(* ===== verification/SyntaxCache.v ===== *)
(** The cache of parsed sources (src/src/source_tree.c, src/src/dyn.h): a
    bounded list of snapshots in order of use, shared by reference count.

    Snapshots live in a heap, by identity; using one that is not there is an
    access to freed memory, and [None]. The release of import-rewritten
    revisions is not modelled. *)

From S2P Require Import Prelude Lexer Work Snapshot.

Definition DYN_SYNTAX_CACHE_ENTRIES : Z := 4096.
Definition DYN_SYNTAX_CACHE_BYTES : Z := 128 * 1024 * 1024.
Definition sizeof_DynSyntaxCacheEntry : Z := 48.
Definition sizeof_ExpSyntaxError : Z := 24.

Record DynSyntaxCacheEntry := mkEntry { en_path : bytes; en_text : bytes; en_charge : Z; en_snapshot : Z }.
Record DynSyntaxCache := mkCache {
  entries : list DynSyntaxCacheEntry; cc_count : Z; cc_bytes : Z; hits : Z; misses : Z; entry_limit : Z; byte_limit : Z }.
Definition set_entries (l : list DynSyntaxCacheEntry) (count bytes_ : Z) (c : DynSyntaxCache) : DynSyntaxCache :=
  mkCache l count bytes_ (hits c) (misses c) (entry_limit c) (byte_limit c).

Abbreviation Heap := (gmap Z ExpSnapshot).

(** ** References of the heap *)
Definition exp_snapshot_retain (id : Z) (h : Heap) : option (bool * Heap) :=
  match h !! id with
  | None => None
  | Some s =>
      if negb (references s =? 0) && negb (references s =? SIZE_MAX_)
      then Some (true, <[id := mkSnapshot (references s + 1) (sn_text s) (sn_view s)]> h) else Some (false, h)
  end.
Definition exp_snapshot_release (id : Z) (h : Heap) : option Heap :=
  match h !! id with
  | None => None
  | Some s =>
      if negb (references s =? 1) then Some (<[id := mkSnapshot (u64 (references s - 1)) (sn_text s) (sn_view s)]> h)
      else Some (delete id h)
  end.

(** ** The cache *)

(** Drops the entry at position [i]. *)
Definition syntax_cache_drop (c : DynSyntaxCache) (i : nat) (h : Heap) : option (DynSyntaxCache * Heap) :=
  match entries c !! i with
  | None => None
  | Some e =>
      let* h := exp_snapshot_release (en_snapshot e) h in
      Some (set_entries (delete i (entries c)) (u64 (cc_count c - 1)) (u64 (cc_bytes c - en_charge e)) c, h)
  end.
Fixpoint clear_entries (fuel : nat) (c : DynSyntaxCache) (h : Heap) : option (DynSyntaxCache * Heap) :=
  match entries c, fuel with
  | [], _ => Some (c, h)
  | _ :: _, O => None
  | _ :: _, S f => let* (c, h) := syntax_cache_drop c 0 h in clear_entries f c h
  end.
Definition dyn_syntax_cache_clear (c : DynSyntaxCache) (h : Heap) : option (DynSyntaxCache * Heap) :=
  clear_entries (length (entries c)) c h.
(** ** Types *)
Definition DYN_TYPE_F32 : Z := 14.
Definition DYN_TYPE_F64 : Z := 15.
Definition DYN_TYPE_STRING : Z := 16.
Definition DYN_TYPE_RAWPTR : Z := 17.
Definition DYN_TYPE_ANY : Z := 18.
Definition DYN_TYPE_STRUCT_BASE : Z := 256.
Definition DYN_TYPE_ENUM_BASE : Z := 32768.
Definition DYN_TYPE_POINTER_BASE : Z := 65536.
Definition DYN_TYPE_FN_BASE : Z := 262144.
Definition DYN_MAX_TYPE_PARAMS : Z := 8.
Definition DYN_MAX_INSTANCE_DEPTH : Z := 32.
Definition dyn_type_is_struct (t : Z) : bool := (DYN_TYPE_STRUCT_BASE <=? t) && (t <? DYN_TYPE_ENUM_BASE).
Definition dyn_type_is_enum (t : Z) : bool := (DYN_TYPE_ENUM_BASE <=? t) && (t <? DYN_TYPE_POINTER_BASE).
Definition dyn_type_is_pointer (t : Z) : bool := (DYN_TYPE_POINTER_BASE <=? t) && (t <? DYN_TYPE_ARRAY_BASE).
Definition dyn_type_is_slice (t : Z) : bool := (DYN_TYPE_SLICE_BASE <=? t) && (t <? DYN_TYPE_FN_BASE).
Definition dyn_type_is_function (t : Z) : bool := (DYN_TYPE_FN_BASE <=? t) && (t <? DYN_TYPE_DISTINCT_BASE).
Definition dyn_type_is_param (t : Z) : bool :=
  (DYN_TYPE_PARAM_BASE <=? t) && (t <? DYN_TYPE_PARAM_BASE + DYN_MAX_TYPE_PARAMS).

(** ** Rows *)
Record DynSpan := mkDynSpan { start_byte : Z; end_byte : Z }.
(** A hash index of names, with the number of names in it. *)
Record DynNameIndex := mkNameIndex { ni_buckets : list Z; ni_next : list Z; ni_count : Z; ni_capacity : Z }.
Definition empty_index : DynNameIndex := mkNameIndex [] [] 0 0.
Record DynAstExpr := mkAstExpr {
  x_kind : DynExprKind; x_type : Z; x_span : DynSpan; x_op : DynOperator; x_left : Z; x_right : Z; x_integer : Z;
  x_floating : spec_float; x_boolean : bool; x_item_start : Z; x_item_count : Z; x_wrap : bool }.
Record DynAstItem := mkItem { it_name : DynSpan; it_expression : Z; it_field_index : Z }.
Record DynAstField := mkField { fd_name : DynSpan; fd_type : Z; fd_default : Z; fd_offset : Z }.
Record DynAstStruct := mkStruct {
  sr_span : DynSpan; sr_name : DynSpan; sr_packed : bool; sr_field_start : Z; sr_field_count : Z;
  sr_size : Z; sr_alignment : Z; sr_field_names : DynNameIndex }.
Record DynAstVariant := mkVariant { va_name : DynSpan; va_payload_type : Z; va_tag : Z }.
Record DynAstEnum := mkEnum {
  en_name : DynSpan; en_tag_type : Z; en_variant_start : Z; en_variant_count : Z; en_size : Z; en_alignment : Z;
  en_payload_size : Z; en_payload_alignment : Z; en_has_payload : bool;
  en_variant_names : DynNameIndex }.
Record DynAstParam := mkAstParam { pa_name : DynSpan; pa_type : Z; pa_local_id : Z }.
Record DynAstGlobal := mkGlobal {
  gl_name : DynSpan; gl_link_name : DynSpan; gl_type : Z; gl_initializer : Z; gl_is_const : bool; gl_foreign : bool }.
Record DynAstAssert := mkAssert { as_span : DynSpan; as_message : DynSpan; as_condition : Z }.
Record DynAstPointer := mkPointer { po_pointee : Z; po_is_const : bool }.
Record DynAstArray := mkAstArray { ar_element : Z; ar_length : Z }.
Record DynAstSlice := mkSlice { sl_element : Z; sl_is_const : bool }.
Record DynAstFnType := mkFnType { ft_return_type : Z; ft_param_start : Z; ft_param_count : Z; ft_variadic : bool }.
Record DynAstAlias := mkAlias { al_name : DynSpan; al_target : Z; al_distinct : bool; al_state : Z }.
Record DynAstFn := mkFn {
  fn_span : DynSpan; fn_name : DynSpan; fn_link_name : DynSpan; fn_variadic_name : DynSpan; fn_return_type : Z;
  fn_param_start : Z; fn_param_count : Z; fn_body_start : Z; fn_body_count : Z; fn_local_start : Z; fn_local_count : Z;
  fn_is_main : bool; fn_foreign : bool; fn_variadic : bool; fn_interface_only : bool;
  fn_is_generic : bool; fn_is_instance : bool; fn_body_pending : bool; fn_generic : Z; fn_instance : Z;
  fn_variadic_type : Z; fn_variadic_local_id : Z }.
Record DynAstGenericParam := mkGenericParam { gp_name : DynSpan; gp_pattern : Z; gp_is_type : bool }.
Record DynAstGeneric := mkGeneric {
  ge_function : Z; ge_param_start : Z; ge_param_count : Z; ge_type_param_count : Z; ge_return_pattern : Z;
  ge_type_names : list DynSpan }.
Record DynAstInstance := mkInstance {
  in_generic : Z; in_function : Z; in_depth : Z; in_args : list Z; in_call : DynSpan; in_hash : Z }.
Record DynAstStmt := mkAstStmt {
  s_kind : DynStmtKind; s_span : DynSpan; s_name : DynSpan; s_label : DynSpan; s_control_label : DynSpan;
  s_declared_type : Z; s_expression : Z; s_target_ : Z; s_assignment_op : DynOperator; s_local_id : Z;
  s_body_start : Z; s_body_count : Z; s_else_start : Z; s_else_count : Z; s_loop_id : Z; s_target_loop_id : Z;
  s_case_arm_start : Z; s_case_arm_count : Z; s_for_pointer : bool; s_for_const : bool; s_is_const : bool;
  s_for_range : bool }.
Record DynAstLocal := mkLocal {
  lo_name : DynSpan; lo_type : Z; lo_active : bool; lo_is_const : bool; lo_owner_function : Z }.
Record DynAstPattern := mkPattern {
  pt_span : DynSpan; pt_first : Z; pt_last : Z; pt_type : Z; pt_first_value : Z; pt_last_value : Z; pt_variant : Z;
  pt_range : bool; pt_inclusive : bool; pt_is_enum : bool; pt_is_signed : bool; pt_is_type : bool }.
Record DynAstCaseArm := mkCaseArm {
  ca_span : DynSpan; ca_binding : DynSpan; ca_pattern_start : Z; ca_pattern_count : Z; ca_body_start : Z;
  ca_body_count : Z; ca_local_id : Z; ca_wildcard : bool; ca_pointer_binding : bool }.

---

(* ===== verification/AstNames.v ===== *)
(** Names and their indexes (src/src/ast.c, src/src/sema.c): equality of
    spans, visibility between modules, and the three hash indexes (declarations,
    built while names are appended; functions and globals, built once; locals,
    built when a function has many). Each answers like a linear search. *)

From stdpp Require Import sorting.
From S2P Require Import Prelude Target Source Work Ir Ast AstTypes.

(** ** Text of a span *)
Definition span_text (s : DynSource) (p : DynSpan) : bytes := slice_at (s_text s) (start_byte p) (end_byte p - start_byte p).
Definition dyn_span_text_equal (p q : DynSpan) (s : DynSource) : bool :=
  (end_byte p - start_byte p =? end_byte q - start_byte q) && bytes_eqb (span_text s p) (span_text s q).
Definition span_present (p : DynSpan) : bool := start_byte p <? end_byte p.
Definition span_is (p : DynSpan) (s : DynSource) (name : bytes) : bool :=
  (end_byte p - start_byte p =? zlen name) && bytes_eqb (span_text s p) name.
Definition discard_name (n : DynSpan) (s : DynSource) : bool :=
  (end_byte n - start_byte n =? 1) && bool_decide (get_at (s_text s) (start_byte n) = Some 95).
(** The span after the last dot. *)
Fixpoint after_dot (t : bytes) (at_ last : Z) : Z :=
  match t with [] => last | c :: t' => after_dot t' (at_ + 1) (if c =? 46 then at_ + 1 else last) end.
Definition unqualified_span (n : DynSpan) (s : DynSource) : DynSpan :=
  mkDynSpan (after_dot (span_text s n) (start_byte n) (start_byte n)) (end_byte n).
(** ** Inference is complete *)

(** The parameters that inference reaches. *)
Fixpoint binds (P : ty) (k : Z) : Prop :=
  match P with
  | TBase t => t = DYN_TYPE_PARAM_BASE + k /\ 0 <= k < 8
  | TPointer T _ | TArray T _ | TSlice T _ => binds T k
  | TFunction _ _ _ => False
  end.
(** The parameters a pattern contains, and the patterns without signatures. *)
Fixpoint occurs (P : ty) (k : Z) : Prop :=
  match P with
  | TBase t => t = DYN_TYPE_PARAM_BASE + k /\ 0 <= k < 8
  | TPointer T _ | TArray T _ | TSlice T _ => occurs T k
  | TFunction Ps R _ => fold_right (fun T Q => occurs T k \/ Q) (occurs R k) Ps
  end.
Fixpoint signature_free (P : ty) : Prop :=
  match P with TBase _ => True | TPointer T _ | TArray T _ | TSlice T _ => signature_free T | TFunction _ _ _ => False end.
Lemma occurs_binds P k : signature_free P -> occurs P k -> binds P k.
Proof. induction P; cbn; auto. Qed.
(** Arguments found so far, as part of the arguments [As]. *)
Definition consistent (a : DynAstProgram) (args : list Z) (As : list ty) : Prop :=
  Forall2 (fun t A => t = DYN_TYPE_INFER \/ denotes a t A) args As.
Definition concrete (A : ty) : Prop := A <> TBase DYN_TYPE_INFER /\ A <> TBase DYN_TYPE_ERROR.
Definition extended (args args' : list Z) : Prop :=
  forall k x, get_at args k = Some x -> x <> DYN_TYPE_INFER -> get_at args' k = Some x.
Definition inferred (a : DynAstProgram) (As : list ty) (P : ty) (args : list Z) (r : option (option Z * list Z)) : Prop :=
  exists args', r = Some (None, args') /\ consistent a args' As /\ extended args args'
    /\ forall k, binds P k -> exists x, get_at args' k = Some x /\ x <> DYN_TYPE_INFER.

---

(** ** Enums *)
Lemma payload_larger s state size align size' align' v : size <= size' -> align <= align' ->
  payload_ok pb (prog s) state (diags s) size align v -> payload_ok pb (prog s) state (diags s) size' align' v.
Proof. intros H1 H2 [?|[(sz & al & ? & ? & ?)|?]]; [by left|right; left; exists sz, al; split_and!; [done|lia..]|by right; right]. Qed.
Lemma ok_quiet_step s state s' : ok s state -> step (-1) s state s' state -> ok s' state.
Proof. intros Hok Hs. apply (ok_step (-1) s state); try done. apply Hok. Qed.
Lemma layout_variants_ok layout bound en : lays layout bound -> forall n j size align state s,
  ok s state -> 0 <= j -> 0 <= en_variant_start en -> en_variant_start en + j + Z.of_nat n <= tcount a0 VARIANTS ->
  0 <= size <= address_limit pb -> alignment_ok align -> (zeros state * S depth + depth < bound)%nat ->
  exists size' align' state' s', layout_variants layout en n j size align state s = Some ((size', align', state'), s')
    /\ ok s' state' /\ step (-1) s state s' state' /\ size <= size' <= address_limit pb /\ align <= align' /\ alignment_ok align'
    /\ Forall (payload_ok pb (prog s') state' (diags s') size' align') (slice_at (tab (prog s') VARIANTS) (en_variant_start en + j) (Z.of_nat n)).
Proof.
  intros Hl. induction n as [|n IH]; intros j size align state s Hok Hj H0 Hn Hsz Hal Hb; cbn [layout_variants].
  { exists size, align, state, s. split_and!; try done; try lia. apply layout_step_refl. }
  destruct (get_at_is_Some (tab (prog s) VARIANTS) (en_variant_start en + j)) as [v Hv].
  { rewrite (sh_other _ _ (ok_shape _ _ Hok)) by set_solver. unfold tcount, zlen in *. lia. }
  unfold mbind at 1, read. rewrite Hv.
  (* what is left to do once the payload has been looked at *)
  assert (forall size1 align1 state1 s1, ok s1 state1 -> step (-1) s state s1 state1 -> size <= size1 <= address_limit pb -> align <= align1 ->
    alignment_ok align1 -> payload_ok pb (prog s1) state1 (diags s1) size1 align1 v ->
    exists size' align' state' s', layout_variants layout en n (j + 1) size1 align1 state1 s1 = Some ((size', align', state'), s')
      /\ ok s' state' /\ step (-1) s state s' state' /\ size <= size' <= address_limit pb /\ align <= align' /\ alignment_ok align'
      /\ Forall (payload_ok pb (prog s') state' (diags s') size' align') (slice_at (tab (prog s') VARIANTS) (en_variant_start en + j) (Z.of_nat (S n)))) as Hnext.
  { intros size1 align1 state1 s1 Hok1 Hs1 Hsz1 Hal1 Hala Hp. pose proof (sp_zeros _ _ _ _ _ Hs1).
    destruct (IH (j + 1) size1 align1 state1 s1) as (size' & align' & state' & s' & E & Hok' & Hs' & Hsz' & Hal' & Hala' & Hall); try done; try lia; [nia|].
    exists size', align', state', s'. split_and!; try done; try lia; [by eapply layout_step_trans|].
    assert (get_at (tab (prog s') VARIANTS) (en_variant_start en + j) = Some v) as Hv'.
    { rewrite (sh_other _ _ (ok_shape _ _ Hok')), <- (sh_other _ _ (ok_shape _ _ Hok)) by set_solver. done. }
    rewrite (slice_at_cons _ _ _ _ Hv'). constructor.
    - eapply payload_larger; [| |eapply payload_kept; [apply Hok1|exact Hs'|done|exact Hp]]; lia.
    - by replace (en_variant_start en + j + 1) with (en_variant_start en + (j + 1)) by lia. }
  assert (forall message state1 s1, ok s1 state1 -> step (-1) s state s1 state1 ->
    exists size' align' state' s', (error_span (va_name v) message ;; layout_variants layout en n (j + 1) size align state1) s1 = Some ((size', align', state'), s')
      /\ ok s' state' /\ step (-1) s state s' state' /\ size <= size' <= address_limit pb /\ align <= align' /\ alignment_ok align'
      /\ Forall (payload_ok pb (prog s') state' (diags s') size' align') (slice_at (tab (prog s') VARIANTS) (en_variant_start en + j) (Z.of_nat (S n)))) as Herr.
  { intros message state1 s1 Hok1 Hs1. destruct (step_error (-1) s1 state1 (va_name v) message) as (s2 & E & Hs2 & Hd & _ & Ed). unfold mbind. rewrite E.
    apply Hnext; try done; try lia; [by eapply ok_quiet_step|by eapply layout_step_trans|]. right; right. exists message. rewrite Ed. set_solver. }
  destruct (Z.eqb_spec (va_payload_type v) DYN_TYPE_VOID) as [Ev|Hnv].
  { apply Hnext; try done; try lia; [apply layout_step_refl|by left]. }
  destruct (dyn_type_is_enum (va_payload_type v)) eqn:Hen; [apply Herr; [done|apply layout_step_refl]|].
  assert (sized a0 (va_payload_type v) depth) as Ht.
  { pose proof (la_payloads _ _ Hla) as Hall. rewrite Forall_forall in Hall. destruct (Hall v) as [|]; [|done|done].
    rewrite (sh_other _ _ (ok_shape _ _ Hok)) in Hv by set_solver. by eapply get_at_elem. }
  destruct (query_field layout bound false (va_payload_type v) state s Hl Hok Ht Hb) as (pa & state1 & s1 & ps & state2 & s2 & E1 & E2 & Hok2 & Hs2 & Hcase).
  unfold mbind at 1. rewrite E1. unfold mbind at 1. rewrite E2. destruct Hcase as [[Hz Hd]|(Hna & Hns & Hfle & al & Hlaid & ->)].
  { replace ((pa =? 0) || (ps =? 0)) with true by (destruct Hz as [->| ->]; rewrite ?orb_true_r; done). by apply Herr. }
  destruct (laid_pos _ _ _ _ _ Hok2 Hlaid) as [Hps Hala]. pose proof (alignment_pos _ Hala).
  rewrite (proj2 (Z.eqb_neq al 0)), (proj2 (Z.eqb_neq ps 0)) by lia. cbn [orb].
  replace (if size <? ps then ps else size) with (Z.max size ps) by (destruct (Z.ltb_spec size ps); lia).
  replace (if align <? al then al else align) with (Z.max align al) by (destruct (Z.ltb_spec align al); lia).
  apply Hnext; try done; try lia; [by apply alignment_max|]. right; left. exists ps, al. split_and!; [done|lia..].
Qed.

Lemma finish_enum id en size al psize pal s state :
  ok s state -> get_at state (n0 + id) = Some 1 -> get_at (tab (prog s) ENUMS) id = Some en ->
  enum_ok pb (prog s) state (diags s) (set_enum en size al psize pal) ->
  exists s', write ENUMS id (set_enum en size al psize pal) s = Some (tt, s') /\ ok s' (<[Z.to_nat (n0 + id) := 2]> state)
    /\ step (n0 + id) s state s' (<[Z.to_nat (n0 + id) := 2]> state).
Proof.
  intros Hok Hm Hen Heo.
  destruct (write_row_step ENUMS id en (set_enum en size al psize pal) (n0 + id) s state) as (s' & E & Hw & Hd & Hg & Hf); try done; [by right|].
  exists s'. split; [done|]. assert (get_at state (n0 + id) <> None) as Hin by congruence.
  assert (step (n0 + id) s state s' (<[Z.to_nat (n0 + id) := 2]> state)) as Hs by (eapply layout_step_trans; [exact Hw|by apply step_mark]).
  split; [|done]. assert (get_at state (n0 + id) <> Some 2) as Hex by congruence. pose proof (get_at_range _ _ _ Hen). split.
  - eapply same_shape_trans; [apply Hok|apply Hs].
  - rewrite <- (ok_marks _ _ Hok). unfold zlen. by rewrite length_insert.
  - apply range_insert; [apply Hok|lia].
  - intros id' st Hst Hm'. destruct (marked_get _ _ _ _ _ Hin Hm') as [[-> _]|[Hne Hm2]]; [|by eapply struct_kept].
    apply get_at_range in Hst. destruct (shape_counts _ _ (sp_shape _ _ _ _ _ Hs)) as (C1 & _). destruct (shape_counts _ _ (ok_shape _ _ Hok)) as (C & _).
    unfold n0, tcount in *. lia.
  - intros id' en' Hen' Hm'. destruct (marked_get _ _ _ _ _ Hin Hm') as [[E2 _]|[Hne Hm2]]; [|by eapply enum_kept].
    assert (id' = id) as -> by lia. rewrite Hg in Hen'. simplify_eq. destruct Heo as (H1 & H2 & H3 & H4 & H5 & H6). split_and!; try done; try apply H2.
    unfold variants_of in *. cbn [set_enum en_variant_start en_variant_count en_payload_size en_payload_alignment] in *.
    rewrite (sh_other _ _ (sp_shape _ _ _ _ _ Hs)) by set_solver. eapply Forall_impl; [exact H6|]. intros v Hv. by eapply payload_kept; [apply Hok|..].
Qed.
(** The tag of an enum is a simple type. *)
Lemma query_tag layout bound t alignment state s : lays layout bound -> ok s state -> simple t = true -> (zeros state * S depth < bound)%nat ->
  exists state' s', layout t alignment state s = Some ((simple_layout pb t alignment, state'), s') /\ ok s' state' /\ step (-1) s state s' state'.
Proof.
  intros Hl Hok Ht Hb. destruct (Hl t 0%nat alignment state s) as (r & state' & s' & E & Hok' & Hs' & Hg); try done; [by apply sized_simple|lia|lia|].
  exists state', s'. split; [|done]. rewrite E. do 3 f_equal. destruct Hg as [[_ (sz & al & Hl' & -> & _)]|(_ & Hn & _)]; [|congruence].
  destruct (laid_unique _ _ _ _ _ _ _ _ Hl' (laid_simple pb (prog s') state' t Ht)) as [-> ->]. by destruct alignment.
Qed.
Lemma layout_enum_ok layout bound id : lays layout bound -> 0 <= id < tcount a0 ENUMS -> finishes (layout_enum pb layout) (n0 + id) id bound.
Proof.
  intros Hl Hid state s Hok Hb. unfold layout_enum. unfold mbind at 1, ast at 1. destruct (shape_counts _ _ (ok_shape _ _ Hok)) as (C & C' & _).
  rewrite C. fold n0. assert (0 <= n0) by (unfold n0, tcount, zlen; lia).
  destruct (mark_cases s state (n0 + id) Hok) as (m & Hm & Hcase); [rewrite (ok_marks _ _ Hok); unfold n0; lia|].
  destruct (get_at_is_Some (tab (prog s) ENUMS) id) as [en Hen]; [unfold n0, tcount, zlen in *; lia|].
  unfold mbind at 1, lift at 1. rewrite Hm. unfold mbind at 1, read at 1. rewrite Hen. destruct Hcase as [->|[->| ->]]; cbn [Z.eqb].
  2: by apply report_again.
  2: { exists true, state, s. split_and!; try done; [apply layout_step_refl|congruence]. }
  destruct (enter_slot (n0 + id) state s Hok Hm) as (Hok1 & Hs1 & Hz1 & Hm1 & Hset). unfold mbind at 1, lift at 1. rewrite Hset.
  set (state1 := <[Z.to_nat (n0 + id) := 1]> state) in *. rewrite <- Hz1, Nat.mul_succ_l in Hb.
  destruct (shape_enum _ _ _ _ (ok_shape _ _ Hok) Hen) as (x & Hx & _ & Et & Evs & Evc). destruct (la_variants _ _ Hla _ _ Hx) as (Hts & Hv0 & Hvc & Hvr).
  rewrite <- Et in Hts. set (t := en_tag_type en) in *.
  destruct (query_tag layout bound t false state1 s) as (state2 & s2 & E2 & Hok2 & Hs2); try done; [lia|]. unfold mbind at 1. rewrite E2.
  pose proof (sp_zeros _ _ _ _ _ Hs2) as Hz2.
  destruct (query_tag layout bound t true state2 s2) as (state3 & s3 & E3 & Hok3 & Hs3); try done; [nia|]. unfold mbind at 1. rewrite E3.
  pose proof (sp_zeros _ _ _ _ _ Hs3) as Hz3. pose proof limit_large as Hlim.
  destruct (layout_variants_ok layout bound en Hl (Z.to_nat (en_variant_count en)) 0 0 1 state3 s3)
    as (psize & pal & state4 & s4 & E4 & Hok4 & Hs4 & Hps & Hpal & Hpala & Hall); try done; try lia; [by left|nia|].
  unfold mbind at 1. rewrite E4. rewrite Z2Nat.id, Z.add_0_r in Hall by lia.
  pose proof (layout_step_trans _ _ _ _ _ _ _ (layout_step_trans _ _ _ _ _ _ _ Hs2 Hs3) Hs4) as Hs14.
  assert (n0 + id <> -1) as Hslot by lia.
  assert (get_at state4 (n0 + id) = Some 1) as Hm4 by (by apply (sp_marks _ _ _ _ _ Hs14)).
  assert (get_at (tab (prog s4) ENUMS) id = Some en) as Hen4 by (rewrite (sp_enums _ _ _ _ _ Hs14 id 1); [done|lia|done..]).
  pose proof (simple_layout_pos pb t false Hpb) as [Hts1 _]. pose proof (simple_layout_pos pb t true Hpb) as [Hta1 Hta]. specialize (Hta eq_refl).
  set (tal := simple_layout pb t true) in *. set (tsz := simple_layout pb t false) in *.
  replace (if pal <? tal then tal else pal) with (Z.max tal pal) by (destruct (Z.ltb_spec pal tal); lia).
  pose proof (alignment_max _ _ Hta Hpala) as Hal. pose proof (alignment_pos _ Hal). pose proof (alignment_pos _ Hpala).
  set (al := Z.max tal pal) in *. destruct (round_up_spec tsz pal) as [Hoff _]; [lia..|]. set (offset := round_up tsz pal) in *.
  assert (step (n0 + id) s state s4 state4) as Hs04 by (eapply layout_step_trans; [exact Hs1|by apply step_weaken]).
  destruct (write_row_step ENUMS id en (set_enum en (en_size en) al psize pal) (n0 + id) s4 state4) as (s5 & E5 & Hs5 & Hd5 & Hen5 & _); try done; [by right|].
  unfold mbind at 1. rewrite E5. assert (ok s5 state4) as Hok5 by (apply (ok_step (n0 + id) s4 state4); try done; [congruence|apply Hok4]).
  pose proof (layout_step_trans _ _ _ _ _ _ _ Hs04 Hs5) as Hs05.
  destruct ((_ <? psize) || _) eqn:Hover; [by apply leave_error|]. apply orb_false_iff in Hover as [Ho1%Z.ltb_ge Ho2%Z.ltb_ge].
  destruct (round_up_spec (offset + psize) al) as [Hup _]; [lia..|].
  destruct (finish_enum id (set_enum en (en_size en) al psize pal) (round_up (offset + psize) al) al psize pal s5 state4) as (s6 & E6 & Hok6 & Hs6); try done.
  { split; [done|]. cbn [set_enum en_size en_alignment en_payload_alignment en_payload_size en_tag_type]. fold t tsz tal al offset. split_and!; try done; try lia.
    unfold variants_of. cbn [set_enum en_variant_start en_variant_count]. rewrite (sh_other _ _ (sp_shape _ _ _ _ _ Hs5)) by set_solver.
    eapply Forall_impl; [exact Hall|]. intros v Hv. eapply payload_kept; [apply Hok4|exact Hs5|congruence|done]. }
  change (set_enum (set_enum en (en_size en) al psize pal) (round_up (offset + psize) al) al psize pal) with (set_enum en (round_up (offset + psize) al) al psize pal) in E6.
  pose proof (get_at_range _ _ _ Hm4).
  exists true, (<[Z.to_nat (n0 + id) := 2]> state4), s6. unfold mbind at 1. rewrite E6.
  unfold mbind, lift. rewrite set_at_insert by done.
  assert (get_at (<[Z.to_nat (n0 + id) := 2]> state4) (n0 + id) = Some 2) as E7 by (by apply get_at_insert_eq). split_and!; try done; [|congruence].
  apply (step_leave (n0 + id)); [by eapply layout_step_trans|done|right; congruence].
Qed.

▶ _ACTIVITY_
Give an exact copy of the lines above from the line with "(occurs R k) Ps" up to and including the line with "Forall2 (fun t", and leave everything else out.

▶ _RESULT_
  | TFunction Ps R _ => fold_right (fun T Q => occurs T k \/ Q) (occurs R k) Ps
  end.
Fixpoint signature_free (P : ty) : Prop :=
  match P with TBase _ => True | TPointer T _ | TArray T _ | TSlice T _ => signature_free T | TFunction _ _ _ => False end.
Lemma occurs_binds P k : signature_free P -> occurs P k -> binds P k.
Proof. induction P; cbn; auto. Qed.
(** Arguments found so far, as part of the arguments [As]. *)
Definition consistent (a : DynAstProgram) (args : list Z) (As : list ty) : Prop :=
  Forall2 (fun t A => t = DYN_TYPE_INFER \/ denotes a t A) args As.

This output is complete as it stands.